= Carl Friedrich Heinrich Credner =

German geologist (1809–1876)

Carl Friedrich Heinrich Credner (13 March 1809 – 28 September 1876) was a German geologist.

==Biography==
He was born in Waltershausen, Saxe-Gotha-Altenburg. He studied at the universities of Freiberg and Göttingen, and in 1836 was appointed by the Ducal Government warden of the mint. In 1839 he became surveyor of mines, in 1850 mining councilor, and in 1854 State and mining councilor. In 1858, he was appointed by the government of Hanover superior mining councilor and reporting councilor to the finance ministry, in which capacity he had under his supervision all the Hanoverian mining works, including the important ones of the Harz. From 1868 until his death, he was mining privy councilor and director of mining in the Halle district. He died at Halle in 1876.

==Work==
As a scientist, Credner was known for his study of the geology of those regions of Germany connected with his duties in the mining industry. He discovered a compound of oxides of copper and manganese, called in his honor Crednerite.
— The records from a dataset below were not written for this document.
Lemma create_commit_tool_success_iff_witness :
  get "success"
      (fst (create_commit_tool scripted " fix: close file " "."
              (from_script [Completed 0 "[main 4c1e2a7] fix: close file" ""])))
  = Some (JBool true).
Proof.
  pose proof (create_commit_tool_success_iff
                (list outcome) scripted " fix: close file " "."
                (from_script [Completed 0 "[main 4c1e2a7] fix: close file" ""]))
    as H.
  cbv zeta in H. destruct H as (Hiff & _).
  apply Hiff. split; [discriminate|].
  exists "[main 4c1e2a7] fix: close file", "", []. reflexivity.
Defined.

Lemma get_repo_info_tool_without_remote_witness :
  fst (get_repo_info_tool
         scripted (fun _ => "/srv/app") "."
         (from_script [Completed 0 ("main" ++ chr LF) "";
                       Completed 2 "" "error: No such remote 'origin'";
                       Completed 1 "" ""]))
  = JDict [("repo_path", JStr "/srv/app");
           ("branch", JStr "main");
           ("remote", JStr "No remote configured");
           ("has_staged_changes", JBool true)].
Proof.
  apply (get_repo_info_tool_without_remote
           (list outcome) scripted (fun _ => "/srv/app") "."
           (from_script [Completed 0 ("main" ++ chr LF) "";
                         Completed 2 "" "error: No such remote 'origin'";
                         Completed 1 "" ""])
           ("main" ++ chr LF) "" "" "error: No such remote 'origin'" "" ""
           2 1
           [Completed 2 "" "error: No such remote 'origin'"; Completed 1 "" ""]
           [Completed 1 "" ""] []);
    try reflexivity.
  discriminate.
Defined.


Lemma full_message_lines_witness :
  split LF (full_message {| type := "feat"; scope := Some "api";
                            subject := "add response cache";
                            body := Some "Repeated reads hit the database." |})
  = ["feat(api): add response cache"; ""; "Repeated reads hit the database."].
Proof.
  apply (full_message_lines {| type := "feat"; scope := Some "api";
                               subject := "add response cache";
                               body := Some "Repeated reads hit the database." |}).
  reflexivity.
Defined.



Lemma get_checkpointer_in_memory_witness :
  snd (fst (get_checkpointer in_memory)) = "memory".
Proof.
  apply (get_checkpointer_in_memory in_memory eq_refl).
Defined.

Lemma get_or_create_thread_id_cases_witness :
  String.length
    (get_or_create_thread_id None "0f8fad5bd9cb469fa16570867728950e") = 19%nat.
Proof.
  pose proof (get_or_create_thread_id_cases
                "0f8fad5bd9cb469fa16570867728950e") as H.
  destruct H as (_ & _ & H). destruct (H eq_refl) as (Hlen & _). exact Hlen.
Defined.

Lemma run_write_ignores_case_and_space_witness :
  run_write replying_agent "/srv/app" (session [" YES "])
  = run_write replying_agent "/srv/app" (session ["yes"]).
Proof.
  apply (run_write_ignores_case_and_space replying_agent "/srv/app"
           " YES " "yes" []).
  reflexivity.
Defined.

Lemma run_write_confirmation_witness :
  fst (run_write replying_agent "/srv/app"
                 (session ["r"; "shorter"; "accept"])) = RevisionCancelled.
Proof.
  pose proof (run_write_confirmation replying_agent "/srv/app"
                "r" "shorter" "accept" [] eq_refl) as H.
  cbv zeta in H. destruct H as (_ & _ & H).
  destruct (H eq_refl) as (Hb & _). exact Hb.
Defined.


Lemma thread_commands_in_memory_witness :
  run_list_threads tag_console in_memory
  = ([ThreadsHeading 1; StoredInLine; ThreadBullet not_listable; UseThreadHint],
     Returned).
Proof.
  apply (thread_commands_in_memory tag_console in_memory eq_refl).
Defined.
End MoreWitnesses.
Credner investigated the geology of the Thuringian Forest, of which he published a map in 1846. He was author of Versuch einer Bildungsgeschichte der geognostischen Verhältnisse des Thüringer Waldes (1855) and Über die Gliederung der oberen Juraformation und der Wealden-Bildung im nordwestlichen Deutschland (Prague, 1863), also of a geological map of Hanover (1865).

==Family ==
He was the father of Carl Hermann Credner, also a geologist.